In the records below, find the line containing "split; intros Ha;" and the line containing "(** ** Contracts *)"; please repeat exactly the lines from one to the other, both included, and nothing more.

+++ EXERCISE INPUTS +++

(* ===== verification/Frames.v ===== *)
(** * userprog/frameprovider.cc: allocation of physical page frames

    The provider is verified against the [SlotMap] interface of BitMap.v; the
    kernel instantiates it with [BitMap]. *)
From S2P Require Import Prelude BitMap Memory.

Record FrameProvider (T : Type) := mkFrameProvider {
  frameMap : T;
  nAvailFrame : Z;
  fpLock : mutex
}.
Arguments mkFrameProvider {T} _ _ _.
Arguments frameMap {T} _.
Arguments nAvailFrame {T} _.
Arguments fpLock {T} _.

(** [FrameProvider::FrameProvider]. *)
Definition FrameProvider_new (junk : nat → Z) : outcome (FrameProvider BitMap) :=
  b ← BitMap_new junk NumPhysPages;
  Ok (mkFrameProvider b NumPhysPages None).

(** [bzero(machine->mainMemory + PageSize * idx, PageSize)]. *)
Definition bzero_frame (m : Machine) (idx : Z) : Machine :=
  foldr (λ a m, put_byte m a 0) m (seqZ (PageSize * idx) PageSize).

Section provider.
Context {T : Type} `{SlotMap T}.
Implicit Types fp : FrameProvider T.

Definition FindFreeFrame (fp : FrameProvider T) : outcome (Z * FrameProvider T) :=
  '(idx, b) ← slot_find (frameMap fp);
  Ok (idx, mkFrameProvider b (nAvailFrame fp) (fpLock fp)).

Definition GetEmptyFrame (m : Machine) (fp : FrameProvider T)
    : outcome (Z * Machine * FrameProvider T) :=
  '(idx, fp') ← FindFreeFrame fp;
  if negb (idx =? -1) then
    Ok (idx, bzero_frame m idx,
        mkFrameProvider (frameMap fp') (nAvailFrame fp' - 1) (fpLock fp'))
  else Ok (idx, m, fp').

Definition ReleaseFrame (fp : FrameProvider T) (frame : Z) : outcome (FrameProvider T) :=
  b ← slot_clear (frameMap fp) frame;
  Ok (mkFrameProvider b (nAvailFrame fp + 1) (fpLock fp)).

Definition NumAvailFrame (fp : FrameProvider T) : Z := nAvailFrame fp.

Definition AcquireFpLock (fp : FrameProvider T) (tid : Z) : outcome (FrameProvider T) :=
  l ← mutex_acquire (fpLock fp) tid; Ok (mkFrameProvider (frameMap fp) (nAvailFrame fp) l).
Definition ReleaseFpLock (fp : FrameProvider T) (tid : Z) : outcome (FrameProvider T) :=
  l ← mutex_release (fpLock fp) tid; Ok (mkFrameProvider (frameMap fp) (nAvailFrame fp) l).

(** The frames nobody owns. *)
Definition fp_free (fp : FrameProvider T) : gset Z := slot_free (frameMap fp).

(** The counter agrees with the bitmap, which covers all frames. *)
Definition fp_wf (fp : FrameProvider T) : Prop :=
  slot_ok (frameMap fp) ∧ slot_count (frameMap fp) = NumPhysPages ∧
  nAvailFrame fp = Z.of_nat (size (fp_free fp)).

Lemma fp_free_bound fp f : fp_wf fp → f ∈ fp_free fp → 0 ≤ f < NumPhysPages.
Proof. intros (Hok & <- & _) Hf. by apply slot_free_bound. Qed.

Lemma fp_wf_lock b n l l' : fp_wf (mkFrameProvider b n l) → fp_wf (mkFrameProvider b n l').
Proof. done. Qed.

(** ** Zeroing a frame *)
Lemma mem_byte_zero_range m l a :
  mem_byte (foldr (λ a m, put_byte m a 0) m l) a = if decide (a ∈ l) then 0 else mem_byte m a.
Proof.
  induction l as [|b l IH]; cbn [foldr]; [by rewrite decide_False by apply not_elem_of_nil|].
  destruct (decide (b = a)) as [->|].
  - rewrite mem_byte_put_eq, decide_True by set_solver. done.
  - rewrite mem_byte_put_ne, IH by done. apply decide_ext. set_solver.
Qed.

Definition in_frame (f a : Z) : Prop := PageSize * f ≤ a < PageSize * f + PageSize.

Lemma bzero_frame_spec m f a :
  (in_frame f a → mem_byte (bzero_frame m f) a = 0) ∧
  (¬ in_frame f a → mem_byte (bzero_frame m f) a = mem_byte m a).
Proof.
  unfold bzero_frame. rewrite mem_byte_zero_range. unfold in_frame.
  split; intros Ha; case_decide as Hin; try done; rewrite elem_of_seqZ in Hin; lia.
Qed.

(** The rest of the machine: registers, tables, status. *)
Definition same_but_memory (m m' : Machine) : Prop :=
  registers m' = registers m ∧ tlb m' = tlb m ∧ pageTable m' = pageTable m ∧
  pageTableSize m' = pageTableSize m ∧ ptables m' = ptables m ∧ status m' = status m.

Lemma bzero_frame_same m f : same_but_memory m (bzero_frame m f).
Proof.
  unfold bzero_frame. generalize (seqZ (PageSize * f) PageSize).
  intros l. induction l as [|a l IH]; [done|]. by destruct IH as (?&?&?&?&?&?).
Qed.

(** ** Contracts *)
Lemma GetEmptyFrame_spec m fp : fp_wf fp →
  (fp_free fp = ∅ ∧ GetEmptyFrame m fp = Ok (-1, m, fp)) ∨
  ∃ f fp', GetEmptyFrame m fp = Ok (f, bzero_frame m f, fp') ∧ f ∈ fp_free fp ∧
    fp_wf fp' ∧ fp_free fp' = fp_free fp ∖ {[f]} ∧ fpLock fp' = fpLock fp ∧
    nAvailFrame fp' = nAvailFrame fp - 1.
Proof.
  intros (Hok & Hc & Hn). unfold GetEmptyFrame, FindFreeFrame, fp_free.
  destruct (slot_find_law (frameMap fp) Hok)
    as [(-> & He)|(r & t' & -> & Hr & Hok' & Hc' & Hf)]; cbn [mbind outcome_bind].
  - left. split; [done|]. by destruct fp.
  - right. assert (0 ≤ r) by (pose proof (slot_free_bound _ _ Hok Hr); lia).
    destruct (Z.eqb_spec r (-1)); [lia|]. simpl.
    eexists r, _. split; [done|]. split_and!; try done.
    split_and!; simpl; [done|congruence|]. unfold fp_free in *. simpl.
    rewrite Hf, size_difference, size_singleton by set_solver.
    assert (size (slot_free (frameMap fp)) ≠ 0%nat)
      by (intros E%size_empty_inv; set_solver). lia.
Qed.

(** A frame in use can be released; the counter follows the bitmap. *)
Lemma ReleaseFrame_spec fp f : fp_wf fp → 0 ≤ f < NumPhysPages → f ∉ fp_free fp →
  ∃ fp', ReleaseFrame fp f = Ok fp' ∧ fp_wf fp' ∧ fp_free fp' = {[f]} ∪ fp_free fp ∧
    fpLock fp' = fpLock fp.
Proof.
  intros (Hok & Hc & Hn) Hf Hnf. unfold ReleaseFrame.
  destruct (slot_clear_law (frameMap fp) f Hok) as (t' & -> & Hok' & Hc' & Hfr);
    [by rewrite Hc|]. cbn [mbind outcome_bind].
  eexists. split; [done|]. unfold fp_wf, fp_free in *. simpl. split_and!; try done.
  - congruence.
  - rewrite Hfr, size_union, size_singleton by set_solver. lia.
Qed.

(** Releasing a frame that is already free breaks the counter: the provider
    then promises one frame more than the bitmap has. *)
Lemma ReleaseFrame_twice fp f : fp_wf fp → f ∈ fp_free fp →
  ∃ fp', ReleaseFrame fp f = Ok fp' ∧ fp_free fp' = fp_free fp ∧
    nAvailFrame fp' = Z.of_nat (size (fp_free fp')) + 1.
Proof.
  intros Hwf Hf. pose proof (fp_free_bound fp f Hwf Hf) as Hb.
  destruct Hwf as (Hok & Hc & Hn). unfold ReleaseFrame.
  destruct (slot_clear_law (frameMap fp) f Hok) as (t' & -> & Hok' & Hc' & Hfr);
    [by rewrite Hc|]. cbn [mbind outcome_bind].
  assert (fp_free (mkFrameProvider t' (nAvailFrame fp + 1) (fpLock fp)) = fp_free fp) as E.
  { unfold fp_free in *. simpl. rewrite Hfr. set_solver. }
  eexists. split; [done|]. rewrite E. simpl. split; [done|lia].
Qed.
End provider.

Lemma FrameProvider_new_spec junk : ∃ fp,
  FrameProvider_new junk = Ok fp ∧ fp_wf fp ∧ fpLock fp = None ∧
  fp_free fp = list_to_set (seqZ 0 NumPhysPages).
Proof.
  unfold FrameProvider_new.
  destruct (BitMap_new_spec junk NumPhysPages) as (b & -> & Hwf & Hn & _ & Hf);
    [by vm_compute|].
  assert (size (free_set b) = Z.to_nat NumPhysPages) as Hs
    by (rewrite Hf, size_list_to_set by apply NoDup_seqZ; apply length_seqZ).
  exists (mkFrameProvider b NumPhysPages None). split; [reflexivity|].
  split; [|split; [reflexivity|exact Hf]].
  split; [exact Hwf|]. split; [exact Hn|].
  change (NumPhysPages = Z.of_nat (size (free_set b))). rewrite Hs. reflexivity.
Qed.

#[global] Arguments fp_free {T _} fp : simpl never.
#[global] Arguments fp_wf {T _} fp : simpl never.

+++

## OUTPUT FOR THIS EXERCISE
  split; intros Ha; case_decide as Hin; try done; rewrite elem_of_seqZ in Hin; lia.
Qed.

(** The rest of the machine: registers, tables, status. *)
Definition same_but_memory (m m' : Machine) : Prop :=
  registers m' = registers m ∧ tlb m' = tlb m ∧ pageTable m' = pageTable m ∧
  pageTableSize m' = pageTableSize m ∧ ptables m' = ptables m ∧ status m' = status m.

Lemma bzero_frame_same m f : same_but_memory m (bzero_frame m f).
Proof.
  unfold bzero_frame. generalize (seqZ (PageSize * f) PageSize).
  intros l. induction l as [|a l IH]; [done|]. by destruct IH as (?&?&?&?&?&?).
Qed.

(** ** Contracts *)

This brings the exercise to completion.